The evening was golden hued and still; pretty enough that she took a picture. Minutes later, a light wind picked up and leaves from her oak tree began falling like rain, she said.
It was the only warning she received that something was amiss.
The breeze turned into heavy gusts, then a roar that sounded “like a locomotive in your front yard,” she said. The Carr Fire shot up behind the house across the street, leaving her and her husband mere minutes to grab their dogs and make a dash for the road, only to find a line of cars stuck in a slow-motion crawl to safety.
A family of deer with three fawns came up to her car bumper. A long-time animal rescuer, she tried to think of a way to save them. But she didn’t know if she was even going to save herself.
“I honestly thought the fire was going to come up over us,” she said.
Before the Carr Fire gutted the western edge of Redding, causing eight deaths and leveling more than a thousand homes, local emergency services in the Northern California region sent out 59 “Code Red” evacuation warnings to various areas, including at least three aimed at pinging 31,979 nearby cell phones with urgent alerts, according to the Shasta Area Safety Communications Agency.
Some of those critical messages missed people living in the Redding neighborhoods hit first as fire blew across the Sacramento River on July 26 — a fatal lack of effective communication that is disturbingly common during California disasters.
While multiple systems exist for governments to warn people in urgent times — including broadcast TV, radio and internet messages — none is instantaneous and all are hit-or-miss in whom they reach and when they reach them. It is a reality at odds with what many people expect during a disaster.
“There is a huge gap between what the public thinks the government is going to provide in terms of warnings and notifications, and what the government is capable of providing,” said Dianna Bryant, director of the Institute for Rural Emergency Management at the University of Central Missouri.
This is especially true of cell phone alerts that appear like text messages. These Wireless Emergency Alerts (WEA) are increasingly one of the most common methods of warning those in danger, but they can be unreliable, according to researchers and emergency professionals.
Technological barriers mean wireless carriers can’t always get them to the right audience, and emergency communicators may lack standardized training and protocols on how to use them. There is also a lack of testing, leaving officials to guess how quickly and effectively the messages can be distributed.
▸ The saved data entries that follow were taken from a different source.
(** A change that can be shown becomes the current change. *)
Lemma revealFirstOrLast_shown (w : Widget Integration) (change : ICellDiffInfo) (b : bool) :
  shown w change = true ->
  exists w',
    _revealFirstOrLast change b w = (Ok true, w')
    /\ currentChange w' = Some (change, if b then 0%Z else lastChangeIndex change)
    /\ cellChanges w' = cellChanges w.
Proof.
  unfold NotebookNav.shown, NotebookNav._revealFirstOrLast, lastChangeIndex, isType.
  destruct (type change) eqn:Ht; try done.
  - (* inserted cell *)
    destruct (modifiedCellIndex change) as [index|] eqn:Hm; [|done].
    destruct (cells w !! index) as [handle|] eqn:Hc; [|done].
    unfold mbind, mret, SE_bind, SE_ret, gets, getCell. simpl.
    rewrite Hc. simpl.
    destruct (cellEditorIntegrations w !! handle) as [i|] eqn:Hi; simpl.
    + intros _. eexists. split; [reflexivity|]. simpl. rewrite orb_true_r.
      split; [by destruct b|done].
    + intros Hv. destruct (viewCells w) as [vcs|] eqn:Hvc; [|done].
      unfold _revealChange, getCellViewModel, mbind, mret, SE_bind, SE_ret.
      rewrite Ht, Hm, Hvc, Hc. rewrite orb_true_r.
      destruct (List.find (Nat.eqb handle) vcs) as [h|] eqn:Hf.
      * eexists. split; [reflexivity|]. simpl. split; [by destruct b|done].
      * apply existsb_exists in Hv as (h & Hin & Hh).
        by rewrite (find_none _ _ Hf h Hin) in Hh.
  - (* deleted cell *)
    intros _. unfold revealDeleted, mbind, mret, SE_bind, SE_ret, gets. simpl.
    destruct (deletedCellDecorator w); simpl;
      (eexists; split; [reflexivity|]; simpl; split; [by destruct b|done]).
  - (* modified cell *)
    destruct (modifiedCellIndex change) as [index|] eqn:Hm; [|done].
    destruct (cells w !! index) as [handle|] eqn:Hc; [|done].
    unfold mbind, mret, SE_bind, SE_ret, gets, getCell. simpl.
    rewrite Hc. simpl.
    destruct (cellEditorIntegrations w !! handle) as [i|] eqn:Hi; simpl.
    + intros _. eexists. split; [reflexivity|]. simpl. rewrite orb_false_r.
      split; [by destruct b|done].
    + intros Hv. destruct (viewCells w) as [vcs|] eqn:Hvc; [|done].
      unfold _revealChange, getCellViewModel, mbind, mret, SE_bind, SE_ret.
      rewrite Ht, Hm, Hvc, Hc. rewrite orb_false_r.
      destruct (List.find (Nat.eqb handle) vcs) as [h|] eqn:Hf.
      * eexists. split; [reflexivity|]. simpl. split; [by destruct b|done].
      * apply existsb_exists in Hv as (h & Hin & Hh).
        by rewrite (find_none _ _ Hf h Hin) in Hh.
Qed.
(** X3. Loading twice from the same deployed state is the same as loading
    once: the store and the outcome of the second load are those of the
    first. *)
Theorem load_physical_id_mapping_idempotent self cfn h :
  load_physical_id_mapping self cfn (load_physical_id_mapping self cfn h).1
  = load_physical_id_mapping self cfn h.
Proof.
  apply injective_projections.
  - rewrite !load_physical_id_mapping_heap.
    apply map_eq. intros i.
    destruct (decide (_physical_id_mapping self = i)) as [<-|Hne].
    + rewrite !lookup_alter_eq. by destruct (h !! _).
    + by rewrite !lookup_alter_ne.
  - unfold load_physical_id_mapping. by rewrite !store_summaries_result.
Qed.

(** X4. After a load the mapping has, under each logical id, the physical id
    of the last summary the fetch yielded for it, and no entry for a logical
    id the fetch did not yield, whatever the mapping held before. *)
Theorem load_physical_id_mapping_last_summary_wins self cfn h m :
  h !! _physical_id_mapping self = Some m ->
  exists loaded,
    (load_physical_id_mapping self cfn h).1 !! _physical_id_mapping self
    = Some loaded
    /\ forall logical_id,
         loaded !! logical_id
         = dict_get logical_id
             (rev (yielded (cfn (_boto_config self)
                              (stack_name (_deploy_context self))))).
Proof.
  intros Hm. eexists. split.
  - rewrite load_physical_id_mapping_heap, lookup_alter_eq, Hm. reflexivity.
  - intros logical_id. rewrite assign_all_lookup.
    by destruct (dict_get logical_id _).
Qed.

End Store.

(** ** What [create_sync_flow] dispatches to, returns and raises *)

Section DispatchFurther.
(** * APTITUDE-AI: the quiz flow of [src/App.tsx]

    A shallow embedding of the [App] component: the question loader (the
    [fetch(...).then] callback), the event handlers, the part of the render
    function that decides which controls exist, and the score summary.

    Conventions of the embedding.
    - A JS string is a [string]; its characters are read as the UTF-16 code
      units 0..255, which is what [ascii] can hold.
    - [number] values that come from [charCodeAt] arithmetic are [jsint]
      (an integer or NaN).  The percentage that is compared with the
      thresholds and the width of the progress bar are [jsreal]s (a
      rational, Infinity or NaN), the doubles taken as exact rationals; the
      percentage that the results screen rounds is computed in binary64.
    - An exception is a value of [result]; the React state is one record and
      every handler maps the state of the last render to the next one. *)

From Stdlib Require Import String Ascii List ZArith NArith QArith Qround Bool Lia.
From Stdlib Require Import Permutation.
From Stdlib Require Floats.SpecFloat.
Import ListNotations.

Local Open Scope string_scope.
Local Open Scope list_scope.
Local Open Scope Z_scope.

(** ** Results of code that can throw *)

Inductive error : Type :=
| TypeError.

Inductive result (A : Type) : Type :=
| OK (a : A)
| Throw (e : error).

Arguments OK {A} a.
Arguments Throw {A} e.

Definition bind {A B : Type} (r : result A) (k : A -> result B) : result B :=
  match r with
  | OK a => k a
  | Throw e => Throw e
  end.

Notation "x <- r ;; k" := (bind r (fun x => k))
  (at level 61, r at next level, right associativity).

(** ** Strings *)

Module JsString.

Definition code (c : ascii) : Z := Z.of_N (N_of_ascii c).

Definition of_code (z : Z) : ascii := ascii_of_N (Z.to_N z).

(** The code units below 256 that the regular expression class [\s] matches:
    TAB, LF, VT, FF, CR, SPACE and NO-BREAK SPACE. *)
Definition is_space (c : ascii) : bool :=
  let n := code c in
  ((9 <=? n) && (n <=? 13)) || (n =? 32) || (n =? 160).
In multiple instances in recent California disasters, including the Tubbs Fire in Sonoma, Napa and Lake counties last year and mudslides near Santa Barbara earlier this year, some warnings didn’t arrive in time to be useful, or didn’t arrive at all.
“Right now we are letting down Californians because we have a patchwork of emergency alert systems,” said state senator Mike McGuire, who represents a Northern California district spanning from Sonoma to the Oregon border. His territory in recent years has been devastated by dozens of wildfires and currently is under siege from the Mendocino Complex fires, the largest wildfire in state history.
“This is simply unacceptable,” McGuire said. “This state has been caught flat-footed. The era of mega-wildland fires is here, and we have to make sure residents are prepared to keep themselves safe.”
On Harlan Drive in Redding, hit hard by the Carr Fire, many residents interviewed said their first inkling of trouble was the sight of flames on a nearby hill and frantic knocks on front doors from neighbors and police. Only one resident said she received a text alert, which arrived after fire had already reached the area.
Steve and Sandy Harp, who live on the east end of Harlan at the far end of the street from where the fire crossed the river into the city, care for an adult daughter who is in a vegetative state after a fight with anorexia. Steve Harp said they received no alerts and didn’t know there was danger until he went outside to find the street jammed with cars of neighbors trying to escape.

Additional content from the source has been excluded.